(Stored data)

§ §

(* ===== verification/Prelude.v ===== *)
(** * ZAMAK boot loader: verification library

    ** The program

    ZAMAK is a boot loader for kernels of the Limine protocol, Linux and
    Multiboot.  It has three kinds of binaries around a shared core:

    - [zamak-core]: memory map, page tables, file systems, configuration, menu,
      kernel formats and boot protocols, hashing, randomness;
    - the BIOS chain: boot sector, decompressor ([zamak-decompressor]) and the
      BIOS stage ([zamak-bios]), and the UEFI application ([zamak-uefi]);
    - the host tool ([zamak-cli]), which enrolls configuration hashes, installs
      the boot loader, lists its parts and times its phases.

    Beside them are small kernels and a runner that boots them in QEMU
    ([zamak-test-kernel], [zamak-asm-verify-kernel], [zamak-test]), and a
    differential fuzzer of the configuration parser ([fuzz]).

    A boot reads the configuration from a volume (a file system over a block
    device), lets the user choose an entry in the menu, reads the kernel, places
    its segments in memory, answers the requests found in it, builds page tables
    and jumps.  The files below follow that path.

    ** Files and the code they model

    Foundations.  [Prelude]: outcomes, machine words, byte slices, shared
    automation.  [Bytes]: little-endian fields, slices and splices.  [Memory]:
    physical memory as a function.  [Strings]: the methods of [str] in use.
    [Heap]: the interface of the global allocator, with [leak].

    Memory.  [Pmm] (pmm.rs): normalising the firmware memory map and handing out
    pages.  [Vmm] (vmm.rs): the address-space plan.  [PageTable] (arch.rs): the
    AArch64, RISC-V and LoongArch builders, once, over the class [PteFormat];
    [UefiPaging] (zamak-uefi/src/paging.rs) runs the plan through them, and
    [UefiX86] is the x86-64 module of that file, over the class [Mapper].  [Addr]
    (addr.rs): address newtypes and SATP.  [Bump] (allocator.rs of zamak-bios,
    bump.rs of zamak-decompressor): both bump allocators as instances of [Heap].
    [BiosPaging] (zamak-bios/src/paging.rs): the tables of the BIOS stage and the
    x86-64 translation.

    Volumes.  [Fs] (fs.rs): the two traits as classes with their laws.
    [Iso9660], [Ext2], [DiskFat32] (zamak-bios/src/fat32.rs) and [RamFat32]
    (ram_fat32.rs) are the drivers, each with a [...Spec] file.  [BiosDisk]
    (zamak-bios/src/disk.rs): INT 13h reads as a block device.

    Configuration and user.  [Config] (config.rs), [Discovery]
    (config_discovery.rs), [ConfigReference] (the reference parser and the
    assertions of fuzz_targets/config_parser_differential.rs), [Uri] (uri.rs), [Chainload] (chainload.rs), [Menu]
    (tui.rs and the menu loops of both firmware stages).  [Theme] (zamak-theme,
    theme_loader.rs), [Gfx] (gfx.rs, font.rs), [Wallpaper] (wallpaper.rs) and
    [MenuDraw] (the drawing half of tui.rs) put the menu on the screen.

    Kernels.  [Elf] (elf.rs, protocol.rs), [Pe] (pe.rs), [LinuxBoot]
    (linux_boot.rs), [Multiboot1] and [Multiboot2] (multiboot.rs,
    multiboot2.rs), [Limine] (zamak-proto).  [Requests] is the loop that answers
    the requests of a kernel, over the answers of one firmware.

    UEFI (zamak-uefi/src/main.rs).  [UefiLoad] loads ELF and Linux kernels,
    [UefiRequests] answers requests, [UefiBoot] goes from the chosen entry to the
    hand-off and [UefiBootSpec] puts them together; [UefiStart] is [main] from its
    first line: configuration file, drawn menu, keys, and the ways it ends.
    [Handoff] is the jump (handoff.rs and the register wrappers of arch.rs) as
    instruction sequences on a processor with stale translations, a step relation,
    and [UefiEnter] joins it to [main].  What a register file translates an address to is
    written from the processors' manuals; on AArch64 that includes the walk of the
    firmware's own tables, whose levels TCR_EL1 decides.

    Boot sector.  [BootSector] (zamak-stage1/src/mbr.rs) is the assembly of the first
    sector, one function per label, on the real-mode processor and firmware of
    [RealMode]; it starts from what [Install] has written.

    BIOS (zamak-bios).  [BiosMmap] (mmap.rs), [BiosRequests] and [BiosBoot]
    (main.rs, boot_bundle.rs) are the stage up to the jump, and [BiosBootSpec]
    puts them together.  [BiosVideo] (vbe.rs), [BiosAcpi] (smp.rs, [find_rsdp])
    and [BiosLegacy] (the [kmain] of the feature legacy_trampoline) are the parts
    that only the legacy build uses.  [Decompressor]
    (zamak-decompressor/src/main.rs) unpacks the BIOS stage.

    Integrity.  [Blake2b] (blake2b.rs, zamak-cli/src/hash.rs), [Enroll]
    (enrolled_hash.rs, enroll_config.rs), [Rng] (rng.rs).

    Host tool.  [Cli] (error, validation, environment, output policy, flags),
    [Json] (json.rs), [Output] (output.rs, the emission of error.rs, meta.rs),
    [Time] (time.rs); the commands are [Install] (install.rs), [Enroll], [Sbom]
    (sbom.rs), [Bench] (bench.rs, and the log lines of zamak-uefi it reads) and
    [Schema] (schema.rs, schema_cmd.rs, describe.rs, completions.rs); [Explore]
    (tui.rs) browses a result, and [CliMain] (main.rs) dispatches.

    Tests.  [TestRunner] (zamak-test/src/main.rs) is the boot-test runner with its
    reader threads, QEMU and the clock as a step relation; [TestKernels] are the two
    kernels it boots, as the lines and exit codes they produce.

    ** Conventions

    A function that can panic returns an [outcome]: [Ret], [Panic] (index or
    slice out of range, [unwrap], [expect], [assert], division by zero) or
    [NoFuel].  A fallible one returns a [result] inside.  Mutated buffers and
    devices are passed in and returned.  Integers are [Z] in the range of their
    type; arithmetic the source leaves unchecked wraps ([wadd], [wmul], ...), as
    it does in release builds, and checked or saturating arithmetic is written
    as such.  Reads through raw pointers outside the buffer they point into are
    undefined in the source and [Panic] here, so a theorem that rules [Panic] out
    rules them out as well.  Strings are the lists of their UTF-8 bytes; the
    texts of messages are left out where nothing reads them.  What a command of the host
    tool writes to the error stream on its way is part of its result (a list of
    [Cli.Note]).

    A loop that is not structural takes fuel.  Loops over a buffer get its length
    plus one, and theorems of the form "... = Ret ..." show that this is enough;
    loops that follow links of a medium (FAT chains, directory entries) take the
    fuel as an argument, and there are theorems for media on which they end and
    for media on which they do not ([Ext2Spec.zero_rec_len_never_ends],
    [RamFat32Spec.find_path_cyclic]).

    Parameters stand for code outside the repository: firmware calls (INT 13h,
    INT 15h, INT 10h, UEFI page allocation, files, memory map and random numbers), the CPU's
    random instructions, the goblin ELF reader, the miniz_oxide inflater, Unicode
    upper- and lower-casing, the drawing library of the browser, the host's files,
    clock and terminal, the page-table types of the x86_64 crate, the
    memory system of each processor before the hand-off, and QEMU.  What a theorem
    needs of one is a named hypothesis or a class of laws with a concrete instance
    ([BiosDisk.extended_read], [BiosMmap.enumerates] with continuation values of the
    firmware's choice, [RealMode.Firmware], [Decompressor.zlib_decoder],
    [UefiX86.MapperLaws], [Handoff.arm_loader], ...).

    ** What the theorems show

    - End to end: the BIOS stage enters a kernel with every segment byte at its
      virtual address and every request answered
      ([BiosBootSpec.kmain_starts_kernel]); under UEFI the configuration file and
      the keys pressed lead to the hand-off of the chosen entry, with the relocated
      image readable through the tables that were built, every request answered and
      the modules in memory ([UefiStart.uefi_main_starts_kernel], over
      [UefiBootSpec.uefi_entry_starts_kernel]), and on x86-64 and AArch64 every run
      of the jump enters the kernel at its entry point with interrupts masked
      ([UefiEnter.uefi_enters_kernel_x86], [UefiEnter.uefi_enters_kernel_aarch64]),
      while on RISC-V none does ([UefiEnter.uefi_riscv64_never_enters]); a Linux
      kernel is placed as the x86 boot protocol wants it
      ([UefiLoad.load_linux_kernel_spec]); the
      legacy BIOS start-up hands on the whole file the chosen entry names
      ([BiosLegacy.legacy_loads_kernel]).
    - Firmware tables: the E820 map, the VESA mode list and the ACPI processor
      list are read as their specifications lay them out ([BiosMmap],
      [BiosVideo.choose_mode_spec], [BiosAcpi.processors_started]).
    - Memory: the normalised map is the highest-priority type of every page and
      allocation takes a free block out of it ([Pmm]); the builders refine
      an abstract address map ([PageTable], [UefiPaging], [UefiX86], [BiosPaging]).
    - Volumes: mounting a medium that encodes a tree of files gives a driver that
      presents exactly that tree ([Iso9660Spec], [Ext2Spec]; on ext2 for inodes of 128
    bytes, others are misread, [Ext2Spec.large_inodes_misread]); the two FAT32
      drivers agree ([DiskFat32Spec]) and the walker finds what the directory
      says ([RamFat32Spec]); arbitrary media cannot make the walker or the ISO
      driver panic; the disk driver serves the disk ([BiosDisk]).
    - Formats: round trips for Multiboot 2, URIs and JSON, relocation of PE and
      ELF images, the configuration tree, the gzip header.
    - Configuration: the parser builds the tree the file describes (its outline: titles,
      depths, options), and agrees with
      the independent reference parser on the inputs the fuzzer compares
      ([ConfigReference.parser_agrees_with_reference]).
    - Tests: in every interleaving the runner's verdict is right, it blocks only
      while QEMU runs without output, and the requests of the test kernel are not
      found by the loader's scan ([TestRunner], [TestKernels]).
    - Integrity: incremental and one-shot BLAKE2b agree, and both copies of it;
      enrolling changes exactly the hash slot.
    - Menu: indices stay in range, the editor boots only valid input, and the
      screen shows the topmost layer at every pixel ([MenuDraw.draw_menu_spec]).
      Bitmaps and theme files are read back as they were written ([Wallpaper],
      [Theme]).
    - Installer and boot sector: only checked inputs are written, only after
      confirmation, and a disk written with the sector of stage 1 boots into its second
      stage, when that fits below the video memory ([BootSector.installed_disk_boots]).
    - Allocators: the decompressor's is first fit, to the last byte
      ([Bump.DecompBump.decompressor_alloc_spec]).
    - Host tool: in the machine formats every command that returns data prints a
      document that reads back as its result, or ends with the exit code of its error,
      and the error stream is one line of JSON per message and error
      ([CliMain.main_contract], over
      [Output.emit_readable]); the list of parts is valid JSON for plain names
      ([Sbom.sbom_document_valid]), and [bench] reports what the loader logged
      ([Bench.bench_reads_log]).
    - Errors found on the way are theorems or lemmas as well (names ending in
      [_counterexample], [_never_ends], [_halts], [_cyclic], [_unreadable], [_misread],
      [_lost]).

    ** Not modelled

    The BIOS assembly behind the boot sector (real-mode entry and trampolines, mode switches),
    port I/O and the single-instruction wrappers of firmware calls (PSCI, SBI, IOCSR),
    caches and the stack at the hand-off, the texts of the completion scripts and of
    error messages, floating-point values in JSON, build scripts, and the property
    and conformance test suites. *)

From stdpp Require Import base list numbers.
From Stdlib Require Import ZArith Lia.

§ §

WORK REQUIRED:
Look above for the line holding "([BiosDisk.extended_read], [BiosMmap.enumerates] with". Print it and every line after it, exactly, through the line holding "of the jump".

WRITTEN RESPONSE:
    ([BiosDisk.extended_read], [BiosMmap.enumerates] with continuation values of the
    firmware's choice, [RealMode.Firmware], [Decompressor.zlib_decoder],
    [UefiX86.MapperLaws], [Handoff.arm_loader], ...).

    ** What the theorems show

    - End to end: the BIOS stage enters a kernel with every segment byte at its
      virtual address and every request answered
      ([BiosBootSpec.kmain_starts_kernel]); under UEFI the configuration file and
      the keys pressed lead to the hand-off of the chosen entry, with the relocated
      image readable through the tables that were built, every request answered and
      the modules in memory ([UefiStart.uefi_main_starts_kernel], over
      [UefiBootSpec.uefi_entry_starts_kernel]), and on x86-64 and AArch64 every run
      of the jump enters the kernel at its entry point with interrupts masked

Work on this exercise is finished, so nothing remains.